Starting at the line that contains "Lmdb proves that" in the listing below, write out every line word for word until you have written the line that contains "these; each structure".

- _Records for processing_:
=== Section Start ===

(* ===== verification/Prelude.v ===== *)
(** * c-ipfs: a verification library

    The program is an IPFS node in C: it cuts files into merkledag nodes, keeps the nodes as
    blocks in a repository, finds them by their hashes, exchanges blocks with other nodes
    (bitswap), announces and finds providers (routing), keeps a journal for replication,
    publishes names, and serves an HTTP API that its own command line uses. This library
    translates its C functions into Rocq functions of the same names and proves what they do.

    ** How C is modelled

    - Bytes are [Byte.byte]; objects in memory are byte lists with a [size_t] length next to them
      where the code has one. Integers are [Z], with [u8], [u32], [u64], [i8], [i32] where the
      code's width makes a value wrap, and signed overflow an undefined outcome.
    - A function's outcome is a [cres] (below in this file): [Ok] for a success with its outputs,
      [Err] for an error return with what it left in its outputs, [Undef] for behaviour the C
      standard leaves undefined (NULL and dangling pointers, accesses out of bounds,
      uninitialised values), [NoFuel] when a bound on iterations given to the model ran out.
      Theorems exclude [Undef] and [NoFuel] by saying which [Ok] or [Err] comes out, or say
      exactly when [Undef] is reached.
    - Values the standard does not fix without making their use undefined here are parameters that
      the theorems quantify over: what is left of a dead stack array that lmdb is given
      ([stale] in Lmdb), what the unset [tm_isdst] of an object handed to [mktime] holds
      (Times), what fresh memory of a wantlist entry holds ([junk] in BitswapMessage).
    - Positions that wrap in the code wrap in the model: the decoders' [size_t] ([field_loop] in
      Codecs), the tokeniser's unsigned int (Jsmn). What is read from a socket may come in any
      pieces ([socket_read] in ApiChunks).
    - Code that changes files or the datastore runs in [io] (Storage), code that also talks to
      peers in [netio] (Peers). Structures that share pointers (queues of bitswap, jobs of the
      thread pool, peers, the want list) are finite maps from addresses, so aliasing is kept.
    - Threads are steps of a relation or sequences of events; a part under a lock is one step (the
      last one of a thread of the pool is two, as the destroyer reads the count of threads without
      the lock), and the interleavings of the parts are explicit in ThreadPool, ApiConns, Wantlist
      (where the engine's thread writes into the entries that another thread waits for), Engine
      and Daemon. Where only the life of objects matters (Freeing, Daemon, the end of the engine) the state is
      what is allocated, and releasing or using what is not is undefined.

    ** Files, parts and sources (below src/)

    Foundations: Prelude (bytes, integers, outcomes, tactics, hints), Libc (string functions,
    [atoi], [printf]'s numbers), Jsmn and JsonShape (repo/fsrepo/jsmn.c; the tokens of a text made
    of known pieces), Errs (util/errs.c), Times (util/time.c), ThreadPool (util/thread_pool.c), Codecs (all decoders).

    Data and codecs: Cid and CidSet (cid/), Multibase (multibase/), UnixFS (unixfs/), MerkleNode
    (merkledag/node.c), Block (blocks/block.c), BitswapMessage (exchange/bitswap/message.c),
    Journal (journal/), Proquint (namesys/proquint.c), Path (path/), Tlds and IsDomain
    (namesys/isdomain.c and its table).

    Storage: Storage (files, datastore), Freeing (what the structures of the program own and what
    freeing them releases), Blockstore (blocks/blockstore.c, datastore/ds_helper.c),
    Merkledag (merkledag/merkledag.c), Mdb and Lmdb (repo/fsrepo/lmdb_*.c), Flatfs (flatfs/),
    Config, FsRepo, ConfigFile and InitCommand (repo/config/, repo/fsrepo/fs_repo.c, repo/init.c, and
    the second command line's init: cmd/ipfs/init.c, commands/), Pin and
    PinTree (pin/), Stack (everything above over the lightning database).

    Files in and out: Importer and ImportTree (importer/importer.c), Exporter
    (importer/exporter.c), Resolver (importer/resolver.c), CommandLine (main/main.c, cmd/cli.c,
    and the commands); over the network Fetch (the exporter over the online router) and Remote
    (a path that names another peer, and the command object get).

    Other nodes: PeerQueue, BitswapNetwork, Wantlist, Exchange (two nodes joined) and Engine
    (exchange/bitswap/), Routing (the interface of routing.h and its offline form), Peers and
    OnlineRouting (routing/), Sync (the journal's sending end in journal/journal.c and the
    maintenance of a peer in core/null.c), Daemon (core/ipfs_node.c, daemon.c, null.c, ping.c),
    Namesys and NameResolvers (namesys/), DnsLink (dnslink/).

    The API: Http (core/http_request.c, core/swarm.c, namesys/name.c), ApiChunks, Api and ApiConns
    (core/api.c).

    The order of _CoqProject is the order of dependence; each file opens with the sources it
    translates and declares its definitions before its theorems.

    ** Interfaces

    Code outside src/ is a class of operations with a class of laws, the behaviour its
    documentation promises; every class of laws has a concrete instance with which the witnesses
    run.
    - [Protobuf] (varints and length-delimited fields), [Multihash], [Sha256], [Base16], [Base32],
      [Base58], [Libp2pVector], [Keys], [Addrs], [OsUtils], [OsFiles], [OsEnv]: the libraries.
      Where a theorem needs that SHA-256 does not collide, it is a hypothesis about the nodes at
      hand only ([no_collision]).
    - [Datastore]: the function pointers of [struct Datastore], with the laws clients rely on;
      Lmdb proves that the program's own implementation over [Mdb] (the calls of lmdb.h) satisfies
      them, and Stack composes the two. ConfigFile opens the database through [MdbOpen].
    - [Routing]: the two function pointers the importer and the exporter call; Routing gives the
      offline instance. OnlineRouting has the whole [struct IpfsRouting] with the functions each
      router puts in it, and Fetch makes a [Routing] of it. [Gives] (Exporter) states what a router
      promises its clients: it hands out the bytes of these nodes and keeps this invariant of the
      state; the exporter is proved against it, and the offline router (Exporter) and the online
      one (Fetch) are instances.
    - [Freed] (Freeing): a structure with the addresses it owns, freeing which releases exactly
      these; each structure is an instance made of the instances of its parts.
    - [Libp2p] (Peers): peers, the stores of peers and providers, Kademlia messages, connections;
      [SessionStreams] (Sync), [PeerStreams] (Engine) and [DialerStreams] (Remote) add the streams
      of a session or of the dialer where they are read and written. [MdbOrder] (Sync) adds to the
      laws of [Mdb] in which order a cursor goes through a table.

    ** What is shown

    - Whole paths through the program: a file of less than 2^42 bytes that is added is brought out
      again byte for byte, through the functions, over the lightning database, from a directory
      tree by its path, and on the command line with the text it prints; a repository that is made
      opens again with the configuration it was made with; an API request reaches the handler it
      was made for and its chunked answer is read back; a name that is published resolves; a block
      one node asks for is given by another; a file whose nodes other peers provide is exported. Of
      a path that names another peer it is shown where it fails, and that once a stream to the peer
      is open, resolving it is undefined: what is freed with the message is a piece of the path.
    - Codecs: what an encoder writes fits its size estimate and decodes to the same value, and
      every decoder returns on every input.
    - Containers and queues: CidSet refines a finite map, Wantlist refines a list of CIDs with
      their sessions, PeerQueue keeps its doubly linked list well formed and serves peers in turn;
      a message and the request whose blocks it took are freed once, and nothing else is touched.
    - Protocols: what a bitswap message contains and what becomes of a received one; whom the
      journal message is for and what it leads to, and what is sent of the journal; whom the online
      router asks and tells, in which order, and what an answer changes; when a peer is due for
      replication or a ping.
    - Threads: the pool runs each job at most once and in order, comes to rest, and ends when it is
      destroyed, with a last unlock that may come behind the freeing; the want-list thread keeps or gives up what it should; the engine's threads look
      after every peer, answer a question that waits, and end without touching what is freed; the
      daemon ends when it is stopped in time, with its node freed after the listening thread; the
      table of API connections holds exactly the living ones.
    - Texts: paths are cleaned as a walk with a stack cleans them, domains are recognised exactly,
      DNS links and names are followed up to their limits, JSON tokens lie inside the text, times
      are written and read back.
    Where the code does something else than it means to, the theorem says what it does.

    ** Bounds and fuel

    Loops over data are structural or take as fuel a measure of the data: a decoder the length of
    its buffer ([loop_fuel]: each field takes at least a byte), the importer the number of chunks
    ([import_fuel]), a queue the number of its entries ([queue_fuel]), a path its length. Reading a
    tree out takes its depth (2 for a file). The limits of the code are kept: 32 links for DNS, 11
    names, 256 tokens, 255- and 512-byte arrays, 50 connections, 10 attempts. Loops that wait for
    other threads take the events in between as an argument ([ipfs_bitswap_get_block]).
    [NoFuel] is excluded by theorems that give the result for fuel that is large enough.

    ** What is assumed of the platform

    Memory is given when asked for, [malloc(0)] gives a pointer, and freeing has no effect on values
    except where a freed object is used again, which is undefined. Arrays of length 0 on the stack
    behave as gcc's. [memcmp] with a constant stops at the terminator of a shorter string. Reading
    from an open file has no errors; writing has (a full disk, a path that cannot be opened). The
    C locale holds, [toupper] leaves bytes above 127 alone. Functions given to the thread pool
    return, and its 32-bit counters do not wrap. Text that is only logged is left out.

    ** Not modelled

    - What is below sockets, pipes and streams: they are what each step brings. What the online
      router computes on one thread is one sequence of calls; what other threads do to the stores
      meanwhile is part of the outside.
    - core/bootstrap.c and path/resolver.c, which are comments or do not compile, and the selection
      and validation of name records (namesys/publisher.c), whose bodies are commented out.
      namesys/routing.c is not in the build and calls functions defined nowhere: they are parameters.
    - The dispatch of the command line to the commands that need an online node (daemon, ping,
      object get) is a parameter of CommandLine; the commands themselves are in Daemon and Remote.
    - The clock, which is a parameter. What the peer library frees is one piece in Freeing.
    - Tests, and the headers' declarations.

    ** Plan

    The parts of the program are modelled. What could follow: the engine and the daemon in one
    step relation, with the peer store shared between the listening thread and the engine's threads;
    and the addresses of Freeing carried through the functions that build the structures. *)

From Stdlib Require Export ZArith Lia Bool List.
From Stdlib Require Export Strings.Byte Strings.String.
From stdpp Require Export base tactics numbers list countable gmap.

=== Section End ===

- _Expected answer_:
      Lmdb proves that the program's own implementation over [Mdb] (the calls of lmdb.h) satisfies
      them, and Stack composes the two. ConfigFile opens the database through [MdbOpen].
    - [Routing]: the two function pointers the importer and the exporter call; Routing gives the
      offline instance. OnlineRouting has the whole [struct IpfsRouting] with the functions each
      router puts in it, and Fetch makes a [Routing] of it. [Gives] (Exporter) states what a router
      promises its clients: it hands out the bytes of these nodes and keeps this invariant of the
      state; the exporter is proved against it, and the offline router (Exporter) and the online
      one (Fetch) are instances.
    - [Freed] (Freeing): a structure with the addresses it owns, freeing which releases exactly
      these; each structure is an instance made of the instances of its parts.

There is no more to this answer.